Researchers have identified molecular abnormalities in cells found during embryonic nerve development that are common to patients with demyelinating Charcot–Marie–Tooth (CMT) disease caused by three different mutations.
The findings advance the understanding of how the disease develops, and “further studies focusing on the common molecular signature in demyelinating CMT could reveal a therapeutic target for future translational medicine,” the research team from Kyoto University in Japan said.
Embryonic neural crest cells later develop into Schwann cells, which wrap neurons outside the brain and spinal cord with myelin — a fatty protective substance lacking in the majority of people with CMT.
While researchers have known that CMT can be caused by several different genes, they had been unable to identify any molecular abnormalities that are common to patients with various mutations causing demyelinating CMT — the most common form of the disease.
While earlier studies have focused on Schwann cells, the study, “Analysis of neural crest cells from Charcot–Marie–Tooth disease patients demonstrates disease-relevant molecular signature,” instead set out to explore their precursors. The study appeared in the scientific journal NeuroReport.

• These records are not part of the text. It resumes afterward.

(** * ssh-tpm-agent: the agent service core (agent.go)

    A shallow embedding of [agent.go].  Every method of [*Agent] is a
    program in a small free monad over the effects the Go code performs
    (mutex, environment, file system, TPM signing, listener, quit channel,
    wait group, log).  One handler gives each effect its meaning on a
    [World]; programs are run sequentially by [run] and interleaved, one
    effect at a time, by the goroutine scheduler [sched]. *)

From Stdlib Require Import ZArith List String Bool Lia.
From Stdlib.Strings Require Import Byte.
Import ListNotations.
Open Scope string_scope.

Set Implicit Arguments.

(** ** Go values *)

Definition bytes := list byte.

(** [bytes.Equal]: same length and same bytes. *)
Fixpoint bytes_Equal (a b : bytes) : bool :=
  match a, b with
  | [], [] => true
  | x :: a', y :: b' => Byte.eqb x y && bytes_Equal a' b'
  | _, _ => false
  end.

(** A Go [error] value: its message, and what [Temporary()] answers when the
    dynamic type has that method ([None] when it has not). *)
Record error := mkError { err_msg : string; err_temporary : option bool }.

(** [errors.New] and [fmt.Errorf] without a wrapped error. *)
Definition errors_New (s : string) : error := mkError s None.

(** [fmt.Errorf(prefix ++ "%w", err)]. *)
Definition Errorf_w (prefix : string) (e : error) : error :=
  mkError (prefix ++ err_msg e) None.

(** A Go result pair [(T, error)]. *)
Inductive result (A : Type) : Type :=
| Ok (a : A)
| Err (e : error).
Arguments Ok {A} a.
Arguments Err {A} e.

(** [ssh.PublicKey], through the two methods the agent calls on it. *)
Record PublicKey := mkPublicKey { pk_Type : string; pk_Marshal : bytes }.

(** [agent.Key]. *)
Record AgentKey := mkAgentKey { Format : string; Blob : bytes; Comment : string }.

(** [agent.SignatureFlags] is a [uint32]. *)
Definition SignatureFlags := Z.

(** Result of one iteration of a [for] loop. *)
Inductive ctl := Continue | Break.

(** ** External collaborators

    The key file parser, the TPM signer and the ssh library are not part of
    [agent.go]; the agent is verified against their interface. *)
Class Externals := {
  Key : Type;            (* *Key, the deserialized TPM key *)
  TPMFetch : Type;       (* func() transport.TPMCloser *)
  TPMSigner : Type;      (* what NewTPMSigner returns (a crypto.Signer) *)
  Signer : Type;         (* ssh.Signer, also an ssh.AlgorithmSigner *)
  Signature : Type;      (* *ssh.Signature *)
  Device : Type;         (* state of the TPM and of rand.Reader *)
  AddedKey : Type;       (* agent.AddedKey *)
  path_Join : string -> string -> string;
  UnmarshalKey : bytes -> result Key;
  SSHPublicKey : Key -> result PublicKey;
  NewTPMSigner : Key -> TPMFetch -> TPMSigner;
  NewSignerFromSigner : TPMSigner -> result Signer;
  Signer_PublicKey : Signer -> PublicKey;
  SignWithAlgorithm :
    Signer -> Device -> bytes -> string -> result Signature * Device
}.

(** The requests a client sends over one connection, as the protocol
    dispatcher [agent.ServeAgent] decodes them, and how the stream ends. *)
Inductive request `{Externals} :=
| ReqList
| ReqSigners
| ReqSign (key : PublicKey) (data : bytes)
| ReqSignWithFlags (key : PublicKey) (data : bytes) (flags : SignatureFlags)
| ReqAdd (key : AddedKey)
| ReqRemove (key : PublicKey)
| ReqRemoveAll
| ReqLock (passphrase : bytes)
| ReqUnlock (passphrase : bytes)
| ReqExtension (extensionType : string) (contents : bytes).

(** [net.Conn]: the requests read from it, then the error that ends
    [ServeAgent] ([io.EOF] on a clean end of stream). *)
Record Conn `{Externals} := mkConn { conn_requests : list request; conn_end : error }.

Definition io_EOF : error := errors_New "EOF".

(** Go compares [err != io.EOF] by identity; messages stand for identity. *)
Definition is_EOF (e : error) : bool := String.eqb (err_msg e) "EOF".

Section AgentModel.
Context `{Ext : Externals}.

(** ** The Agent and its world *)

(** [net.Listener]: closed or not, and the results the next calls of
    [Accept] will produce while it is open. *)
Record Listener := mkListener {
  l_closed : bool;
  l_pending : list (result Conn)
}.

(** [type Agent struct]: [mu], [tpm], [listener], [quit], [wg].  [mu] is
    [true] while locked, [quit] is [true] once the channel is closed. *)
Record Agent := mkAgent {
  mu : bool;
  tpm : TPMFetch;
  listener : Listener;
  quit : bool;
  wg : Z
}.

Using cells from healthy people and patients with demyelinating CMT, the team produced neural crest cells from so-called induced pluripotent stem cells (iPSCs). iPSCs are cells that are forced back in development in the lab and then pushed to become the cell type researchers are interested in studying.
This allows researchers to create difficult-to-obtain cells that have the genetic flaws of patients, and compare those cells to healthy cells.
The team found that CMT patients with mutations in the PMP22, MPZ, or EGR2 genes all had an abnormal enzyme. The enzyme, called GSTT2, is part of a detoxification pathway, protecting the body from so-called reactive oxygen species (molecules that can damage tissues by reacting with numerous compounds).
Patients also had higher levels of these reactive oxygen species, and researchers figured that the higher than normal levels of the GSTT2 enzyme might reflect a protective process, where the cells try to protect themselves from increased oxidative processes.
This indicates that the disease might strike at very early stages of development, researchers said, affecting not only the myelination process, but the development of Schwann cells, necessitating further research into the early stages of the disease.